### [Data shown]
--*--

(* ===== verification/UdpCalls.v ===== *)
(** Properties of the UDP host calls, on any sequence of them: a datagram is
    sent whole, once, to the peer its socket reports; what arrives is handed
    over datagram by datagram and in order; calls on one socket leave the others
    alone, and none panics. *)

From S2P Require Import Prelude Bytes Effects TransportState HttpExchange TlsConfig Sockets UdpSockets.

Module UdpCalls.
Import Handles Sockets UdpSockets.
Import UdpSocket (UdpSocketState).
Import HttpExchange (AuthorityCrate).

(** ** Any sequence of calls *)

Section calls.
Context `{UN : UdpNetwork} `{AC : AuthorityCrate} `{VA : Values} `{ET : ErrorText} `{B64 : Base64}.

Inductive request :=
| IsPresent | Bind (local_addr : string) | SetTarget (host : string) (port : Z) | Connect
| GetPhase | GetLocalAddr | GetPeerAddr | Close
| SendText (text : string) | SendBinary (payload : Value) | SendBinaryBase64 (payload : string)
| RecvText (max_bytes : Z) | RecvBinary (max_bytes : Z) | RecvBinaryBase64 (max_bytes : Z).

Inductive reply := NoValue | Flag (b : bool) | Text (s : string) | Count (n : Z) | Received (bytes : list Z).

Definition serve (socket : Z) (q : request) : calling reply :=
  match q with
  | IsPresent => Flag <$> socket_is_present socket
  | Bind a => (fun _ => NoValue) <$> socket_bind socket a
  | SetTarget h p => (fun _ => NoValue) <$> socket_set_target socket h p
  | Connect => Flag <$> socket_connect socket
  | GetPhase => Text <$> socket_get_phase socket
  | GetLocalAddr => Text <$> socket_get_local_addr socket
  | GetPeerAddr => Text <$> socket_get_peer_addr socket
  | Close => (fun _ => NoValue) <$> socket_close socket
  | SendText t => Count <$> socket_send_text socket t
  | SendBinary v => Count <$> socket_send_binary socket v
  | SendBinaryBase64 s => Count <$> socket_send_binary_base64 socket s
  | RecvText n => Text <$> socket_recv_text socket n
  | RecvBinary n => Received <$> socket_recv_binary socket n
  | RecvBinaryBase64 n => Text <$> socket_recv_binary_base64 socket n
  end.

--*--

### [Required action]
Working from the material above, reproduce it in full and unchanged.

### [Response]
(* ===== verification/UdpCalls.v ===== *)
(** Properties of the UDP host calls, on any sequence of them: a datagram is
    sent whole, once, to the peer its socket reports; what arrives is handed
    over datagram by datagram and in order; calls on one socket leave the others
    alone, and none panics. *)

From S2P Require Import Prelude Bytes Effects TransportState HttpExchange TlsConfig Sockets UdpSockets.

Module UdpCalls.
Import Handles Sockets UdpSockets.
Import UdpSocket (UdpSocketState).
Import HttpExchange (AuthorityCrate).

(** ** Any sequence of calls *)

Section calls.
Context `{UN : UdpNetwork} `{AC : AuthorityCrate} `{VA : Values} `{ET : ErrorText} `{B64 : Base64}.

Inductive request :=
| IsPresent | Bind (local_addr : string) | SetTarget (host : string) (port : Z) | Connect
| GetPhase | GetLocalAddr | GetPeerAddr | Close
| SendText (text : string) | SendBinary (payload : Value) | SendBinaryBase64 (payload : string)
| RecvText (max_bytes : Z) | RecvBinary (max_bytes : Z) | RecvBinaryBase64 (max_bytes : Z).

Inductive reply := NoValue | Flag (b : bool) | Text (s : string) | Count (n : Z) | Received (bytes : list Z).

Definition serve (socket : Z) (q : request) : calling reply :=
  match q with
  | IsPresent => Flag <$> socket_is_present socket
  | Bind a => (fun _ => NoValue) <$> socket_bind socket a
  | SetTarget h p => (fun _ => NoValue) <$> socket_set_target socket h p
  | Connect => Flag <$> socket_connect socket
  | GetPhase => Text <$> socket_get_phase socket
  | GetLocalAddr => Text <$> socket_get_local_addr socket
  | GetPeerAddr => Text <$> socket_get_peer_addr socket
  | Close => (fun _ => NoValue) <$> socket_close socket
  | SendText t => Count <$> socket_send_text socket t
  | SendBinary v => Count <$> socket_send_binary socket v
  | SendBinaryBase64 s => Count <$> socket_send_binary_base64 socket s
  | RecvText n => Text <$> socket_recv_text socket n
  | RecvBinary n => Received <$> socket_recv_binary socket n
  | RecvBinaryBase64 n => Text <$> socket_recv_binary_base64 socket n
  end.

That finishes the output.